By Diane Saatchi
Negotiating is complicated.
And when the stakes are high — it’s even more so. But often, the complicating factors are not about money. In real estate deals, it is not uncommon for the negotiations to take a path far afield from dollars.
Before I explain, let me caveat. In my experience, at the outset most negotiations are about the money. And, in many transactions they remain focused on what purchasers will pay and sellers will realize.
However, sometimes the negotiations become about something other than money: maybe about power, maybe pride, maybe sport. Sometimes this deviation from dollars is caused by uncertainty. Perhaps one party does not want to buy or sell or has doubts about the house. But, for this blog, let’s assume the parties are committed to the transaction. In such cases, the people buying or selling a second home for millions of dollars are not on such a tight budget that a few thousand (or more) dollars is material. Sure, the money matters but is also about something else.
Let me take my best stab at explaining how this pattern can make the final negotiations the hardest part of a deal, and what a broker can do to smooth it over.
In all relationships, everyone wants to be heard.
When it’s clear both parties are motivated to transact but are at a financial stalemate for no apparent reason — the money isn’t going to make or break either party, and one or both want something that has yet to be articulated, the broker’s skills come into play. A win-win solution can usually be found by listening to what is said … or not said. It’s time to put email and text aside and have real times conversations. When you find out what really matters, it’s pretty easy to break the logjam.
Here’s just one example of what I’m talking about: I was brokering a deal for a couple selling a house in which one person was taking care of the negotiation, and the other was convinced she could do a better job. The deal had stalled at less than a 1% spread between the parties. Bearing in mind that this was a multi-million-dollar sale, I asked the seller: Is the extra $100,000, after closing costs and gain tax, really going to make a difference in your life? What’s this really about?
The answer was no, it wouldn’t make a difference. I can’t repeat what the client told me in confidence but suffice it to say that it was about personal issues, not about real estate or the cash.
Knowing the buyers were stuck on the price but were not in a hurry to close, I suggested another solution: What if we let that $100,000 go in exchange for a delayed closing? The client and partner could rent the house for the summer and likely realize way more than the $100,000 difference.

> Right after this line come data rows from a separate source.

(** * Veo Studio: frame sampling and scroll-synchronised playback

    A shallow embedding of the two places where the repository implements
    its scroll-scrubbing player:

    - the in-app preview component [ScrollPreview] (the [extractFrames]
      sampler of its first effect, and [handleScroll] / [handleResize] of
      its second effect);
    - the standalone HTML kit emitted by [handleDownloadHtmlKit] in
      [components/VideoResult.tsx] (the inline script with [D], [R] and its
      sampling loop), together with the capture loop of [handleDownloadGif].

    and of what stands beside them in the sources: the first effect of
    the preview run again for another video, [getFrames], which sizes the
    GIF downloads, and [generateVideo] of the generation service, from the
    request it builds to the video it fetches.

    JavaScript numbers are kept abstract behind the class [JSNumber], and
    the program text is translated once against that interface.  The
    program computes in IEEE binary64: that is the instance [Binary64],
    the primitive floating-point numbers of the kernel.  What is proved of
    the program is proved either for every instance of the interface, with
    each arithmetic expression left as the program writes it, or of the
    instance [Binary64] itself, by evaluation.  The second instance,
    [Exact], computes without rounding; it is the reading of the
    specification's formulas over the rationals, and it coincides with the
    program where no rounding can occur (products with 0, [NaN] and the
    infinities, quotients that are integers).

    The frame count, the constant [FRAME_COUNT = 100] of the preview and
    [F = 100] of the kit, is a parameter of the sampling loops, so that
    their behaviour can be stated for every count. *)

From Stdlib Require Import String.
From Stdlib Require Import ZArith QArith Qround Qreduction Qminmax Lia Lqa Bool List.
From Stdlib Require Import Floats.PrimFloat Floats.SpecFloat Floats.FloatOps.
From Stdlib Require Import Numbers.Cyclic.Int63.Uint63.
Import ListNotations.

It worked. The couple rented the house for a net of $165,000 that summer. The negotiating partner got even more than expected, the non-negotiating partner was pleased, and the buyer got the house for the desired price.

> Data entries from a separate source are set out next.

(** * py-pinger: a shallow embedding of [py-pinger.py]

    The script pings a list of hosts through the platform's [ping] command,
    one worker thread per host (at most 50 at a time), parses the summary
    lines of each command's output into a [PingResult] and prints the
    results.  This file embeds

    - the Python string operations the parser relies on ([split], [strip],
      [startswith], [in], slices, [int], [bytes.decode]);
    - [PingResult], [Pinger] and its methods, over an explicit object store,
      since [Pinger.__init__] puts one [PingResult] object under every key;
    - [ThreadPoolExecutor.map] as a step relation over worker states;

    and states the properties of the probing engine over them. *)

From Stdlib Require Import ZArith String Ascii List Lia Bool.
From stdpp Require Import base list.

Local Open Scope Z_scope.

(** ** Python strings

    A [str] is a sequence of Unicode code points, a [bytes] value a sequence
    of bytes. *)

Definition str := list Z.
Definition bytes := list Byte.byte.

(** An ASCII literal as a [str]. *)
Definition lit (s : string) : str :=
  map (fun a => Z.of_N (N_of_ascii a)) (list_ascii_of_string s).
Arguments lit s%_string.

Definition blit (s : string) : bytes := list_byte_of_string s.
Arguments blit s%_string.

Definition byte_val (b : Byte.byte) : Z := Z.of_N (Byte.to_N b).

(** *** Exceptions *)

Inductive exn : Set :=
| IndexError
| ValueError
| OverflowError
| UnicodeDecodeError
| UnicodeEncodeError
| OSError.

Inductive result (A : Type) : Type :=
| Ok (a : A)
| Raise (e : exn).
Arguments Ok {A} a.
Arguments Raise {A} e.

#[global] Instance result_ret : MRet result := fun A a => Ok a.
#[global] Instance result_bind : MBind result := fun A B k r =>
  match r with
  | Ok a => k a
  | Raise e => Raise e
  end.

#[global] Instance result_fmap : FMap result := fun A B f r =>
  match r with
  | Ok a => Ok (f a)
  | Raise e => Raise e
  end.

(** *** [str.isspace], [strip], [lstrip]

    The code points CPython's [Py_UNICODE_ISSPACE] accepts. *)

Definition isspace (c : Z) : bool :=
  ((9 <=? c) && (c <=? 13)) || ((28 <=? c) && (c <=? 32))
  || (c =? 133) || (c =? 160) || (c =? 5760)
  || ((8192 <=? c) && (c <=? 8202))
  || (c =? 8232) || (c =? 8233) || (c =? 8239) || (c =? 8287) || (c =? 12288).

Fixpoint drop_while (p : Z -> bool) (s : str) : str :=
  match s with
  | [] => []
  | c :: s' => if p c then drop_while p s' else s
  end.

Definition lstrip (s : str) : str := drop_while isspace s.
Definition rstrip (s : str) : str := rev (drop_while isspace (rev s)).
Definition strip (s : str) : str := rstrip (lstrip s).

(** *** [str.split(sep)] for a separator of one character

    [''.split(' ')] is [['']]: the result is never empty, and empty fields
    are kept. *)

Fixpoint split (sep : Z) (s : str) : list str :=
  match s with
  | [] => [[]]
  | c :: s' =>
      if c =? sep then [] :: split sep s'
      else match split sep s' with
           | f :: fs => (c :: f) :: fs
           | [] => [[c]]
           end
  end.

(** *** [startswith] and [in] *)

Fixpoint startswith (p s : str) : bool :=
  match p, s with
  | [], _ => true
  | _ :: _, [] => false
  | a :: p', b :: s' => (a =? b) && startswith p' s'
  end.

(** [contains p s] is [p in s]. *)
Fixpoint contains (p s : str) : bool :=
  startswith p s ||
  match s with
  | [] => false
  | _ :: s' => contains p s'
  end.

(** *** Indexing and slices

    [l[i]] raises [IndexError] out of range; [s[:-k]] never raises. *)

Definition index {A} (l : list A) (i : nat) : result A :=
  match l !! i with
  | Some a => Ok a
  | None => Raise IndexError
  end.

(** [drop_last k s] is [s[:-k]] for [k > 0]. *)
Definition drop_last (k : nat) (s : str) : str := take (length s - k) s.

(** *** [int(s)] of a [str]

    Optional blanks around, an optional sign, then decimal digits, which
    single underscores may separate.  CPython refuses more than 4300 digits
    ([sys.int_info.default_max_str_digits]).  The blanks [int] skips are the
    ASCII ones of C's [isspace] and the Unicode blanks above 127; digits are
    the ASCII ones (the decimal digits of other scripts, which CPython also
    converts, are not in the model: [ping] prints ASCII digits). *)

Definition int_space (c : Z) : bool :=
  ((9 <=? c) && (c <=? 13)) || (c =? 32) || ((128 <=? c) && isspace c).

Definition is_digit (c : Z) : bool := (48 <=? c) && (c <=? 57).

Definition int_max_str_digits : nat := 4300.

(** [digits_from acc n s]: the digits of [s] after a digit was read, with the
    value [acc] and the number [n] of digits so far. *)
Fixpoint digits_from (acc : Z) (n : nat) (s : str) : option (Z * nat) :=
  match s with
  | [] => Some (acc, n)
  | c :: s' =>
      if is_digit c then digits_from (10 * acc + (c - 48)) (S n) s'
      else if c =? 95 then
        match s' with
        | d :: s'' =>
            if is_digit d then digits_from (10 * acc + (d - 48)) (S n) s''
            else None
        | [] => None
        end
      else None
  end.

Definition digits (s : str) : option (Z * nat) :=
  match s with
  | c :: s' => if is_digit c then digits_from (c - 48) 1 s' else None
  | [] => None
  end.

Definition int_strip (s : str) : str :=
  rev (drop_while int_space (rev (drop_while int_space s))).

Definition py_int (s : str) : result Z :=
  let t := int_strip s in
  let '(neg, body) :=
    match t with
    | 45 :: r => (true, r)
    | 43 :: r => (false, r)
    | _ => (false, t)
    end in
  match digits body with
  | Some (v, n) =>
      if (int_max_str_digits <? n)%nat then Raise ValueError
      else Ok (if neg then - v else v)
  | None => Raise ValueError
  end.

(** *** [str(n)] of an [int], as an f-string formats it *)

Fixpoint dec_digits (fuel : nat) (n : Z) (acc : str) : str :=
  match fuel with
  | O => acc
  | S fuel' =>
      let acc' := (48 + n mod 10) :: acc in
      if n <? 10 then acc' else dec_digits fuel' (n / 10) acc'
  end.

Definition str_of_nonneg (n : Z) : str :=
  dec_digits (S (Z.to_nat (Z.log2 n))) n [].

Definition str_of_int (n : Z) : str :=
  if n <? 0 then 45 :: str_of_nonneg (- n) else str_of_nonneg n.

(** *** [bytes.decode('utf-8')]

    The strict decoder: a malformed, overlong or truncated sequence, a
    surrogate or a code point above U+10FFFF raises [UnicodeDecodeError]. *)

Definition is_cont (b : Z) : bool := (128 <=? b) && (b <=? 191).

After the final negotiation, more negotiations
Negotiation doesn’t end when the contract is signed. It comes into play until and including the day of the closing, as there is always something one party or the other wants. Perhaps it’s visiting the property, sending vendors in to measure, or a different closing date or location.
That’s why, up through the closing and well beyond, I also consider it the broker’s job to listen carefully to the manifest and latent messages.

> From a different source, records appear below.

(** [v ?? ""] for a [string | null] *)
Definition or_empty (v : option string) : string :=
  match v with
  | Some s => s
  | None => ""
  end.

(** ** Filter parser *)

(** The test of [parseFilterInput] on a non-empty [input.size]. *)
Definition isSize (s : string) : bool :=
  (s =? "small") || (s =? "medium") || (s =? "large").

(** The object [{ size, query }] that [parseFilterInput] returns. *)
Module Filter.
Record t : Type := mk {
  size : string;
  query : option string
}.
End Filter.

(** The argument object [{ size?, query? }]. *)
Module Input.
Record t : Type := mk {
  size : raw;
  query : raw
}.
End Input.

Definition parseFilterInput (input : Input.t) : Filter.t :=
  let size := "small" in
  let size :=
    match Input.size input with
    | Str (String _ _ as s) =>            (* if (input.size) *)
        let isValid := (s =? "small") || (s =? "medium") || (s =? "large") in
        if isValid then s else size
    | _ => size
    end in
  let query := nullish_or_null (Input.query input) in
  Filter.mk size query.

(** ** The products table and the prepared statements *)

Module Product.
Record t : Type := mk {
  id : Z;
  title : string;
  size : string
}.
End Product.

(** The table [products]: its rows in rowid order and the value of the
    AUTOINCREMENT sequence. *)
Record Database : Type := mkDatabase {
  rows : list Product.t;
  seq : Z
}.

Definition db_empty : Database := mkDatabase [] 0.
(** C2, amended: the notebook validates nothing.  With the other inputs
    moderate, any obscuration diameter [d] from 0 to 1e6 mm (also one equal
    to or above the aperture diameter) and any quantum efficiency [e] from
    0 to 1e6 (also 0, also above 1) give a run that completes, with
    n_ev <= 0 when [d] is at least the aperture diameter and with n_ev = 0
    and an SNR of 0 when [e] is 0.  A run that fails does so by a Python
    arithmetic exception and leaves assigned what its earlier lines
    assigned: with a focal length of 0 it raises ZeroDivisionError at
    line 144, with the three areas of lines 141 to 143 assigned. *)
Theorem C2_no_validation (h : R) (p : Params) (d e : R) :
  planck_range h -> moderate p -> 0 <= d <= 1e6 -> 0 <= e <= 1e6 ->
  (exists out, run h scipy_c (set_eta (set_D_obs p d) e) = Ok out /\
     (D_ap p <= d -> n_ev (sig out) <= 0) /\
     (e = 0 -> n_ev (sig out) = 0 /\ snr out = Some 0)) /\
  (run h scipy_c (set_f p 0) = Raise ZeroDivisionError /\
   geometry_lines (unit_conversion (set_f p 0))
   = (mkGeometryVars
        (Some (PI * ((D_ap p * 1e-3) ^ 2) / 4))
        (Some (PI * ((D_obs p * 1e-3) ^ 2) / 4))
        (Some ((D p * 1e-6) ^ 2 * IZR (n_x p) * IZR (n_y p)))
        None None,
      Some ZeroDivisionError)).
Proof.
  intros Hh Hm Hd He. pose proof (planck_range_pos h Hh) as Hh0.
  pose proof (moderate_valid p Hm) as Hv.
  assert (HL : 0 < L_typ p) by (destruct Hm; lra).
  pose proof (valid_divisors_nonzero h scipy_c p Hh0 scipy_c_pos Hv) as Hdiv.
  split.
  - destruct (run_ok h scipy_c (set_eta (set_D_obs p d) e) Hdiv) as [out H].
    exists out. split; [exact H | ].
    assert (H1 : 0 < n_ev_closed h scipy_c
                       (unit_conversion (set_eta (set_D_obs p 0) 1))).
    { apply n_ev_closed_pos; try assumption;
        [exact scipy_c_pos | apply valid_si, valid_unit_efficiency, Hv
        | simpl; lra]. }
    pose proof Hv as [].
    assert (Hap : 0 < D_ap p ^ 2) by (apply pow_lt; assumption).
    assert (E : n_ev (sig out) * D_ap p ^ 2
                = n_ev_closed h scipy_c
                    (unit_conversion (set_eta (set_D_obs p 0) 1))
                  * e * (D_ap p ^ 2 - d ^ 2)).
    { rewrite (run_n_ev _ _ _ _ H). unfold n_ev_closed, scipy_c. simpl.
      field. repeat split; lra. }
    set (n := n_ev (sig out)) in *.
    set (n1 := n_ev_closed h scipy_c
                 (unit_conversion (set_eta (set_D_obs p 0) 1))) in *.
    split.
    + intros Hge.
      assert (Hsq : D_ap p ^ 2 <= d ^ 2) by nra.
      assert (Hn1e : 0 <= n1 * e) by (apply Rmult_le_pos; lra).
      assert (Hprod : n * D_ap p ^ 2 <= 0) by (rewrite E; nra).
      nra.
    + intros ->.
      assert (Hz : n = 0) by nra.
      split; [exact Hz | exact (snr_zero_signal _ _ _ _ H Hz)].
  - assert (Hg : geometry (unit_conversion (set_f p 0))
                 = Raise ZeroDivisionError).
    { unfold geometry. simpl. rewrite Rmult_0_l, truediv_zero. reflexivity. }
    split; [exact (run_geometry_raise _ _ _ _ Hg) | ].
    unfold geometry_lines. simpl. rewrite Rmult_0_l, truediv_zero.
    reflexivity.
Qed.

For example, here’s a deal I had that illustrates what I mean pretty clearly: After the price and terms were agreed upon, the buyer kept asking for things. He wasn’t necessarily asking for freebies, but from first offer to just before the contract was signed, there always seemed to be another hoop the seller was asked to jump through. The day the buyer was to sign the contract, he asked for an itemized list of everything he should expect to be in the house, from each light fixture to the bathroom fixtures and kitchen appliances. It sounded like the demand of a difficult, perhaps not trusting person, but when I learned that the last and only house he purchased did not come with those items, I realized he was not being difficult — his experience was just different.
Instead of telling the seller that the buyer had demanded a painstaking inventory that would take hours to assemble, I told him that where the buyer came from — he was from outside the US —attached fixtures and appliances did not typically come with a house. Because he wouldn’t have the chance to visit again until closing, he wanted to know what he needed to bring or purchase. A small change in perspective made the purchaser seem like he was responsibly planning ahead, not making unreasonable demands.
And there are a whole host of considerations when you’re buying and selling Hamptons real estate in particular. Why is the client negotiating over money that ultimately won’t make a difference? Sometimes, I’ve found, very wealthy people feel like they’re being taken advantage of because they’re so wealthy, so they’re going to draw the line and not let it happen. The less wealthy party may feel or wish the other should or will be more generous. For other people, it seems like it’s in their DNA that they’ll be asking for concessions at the closing table. And then, there are people who are so easygoing that the other side feels like, even though they don’t tend to be that kind of negotiator, they can take advantage. A real estate deal involves all sorts of personalities, needs, and dynamics.
Like I said: Negotiating is complicated.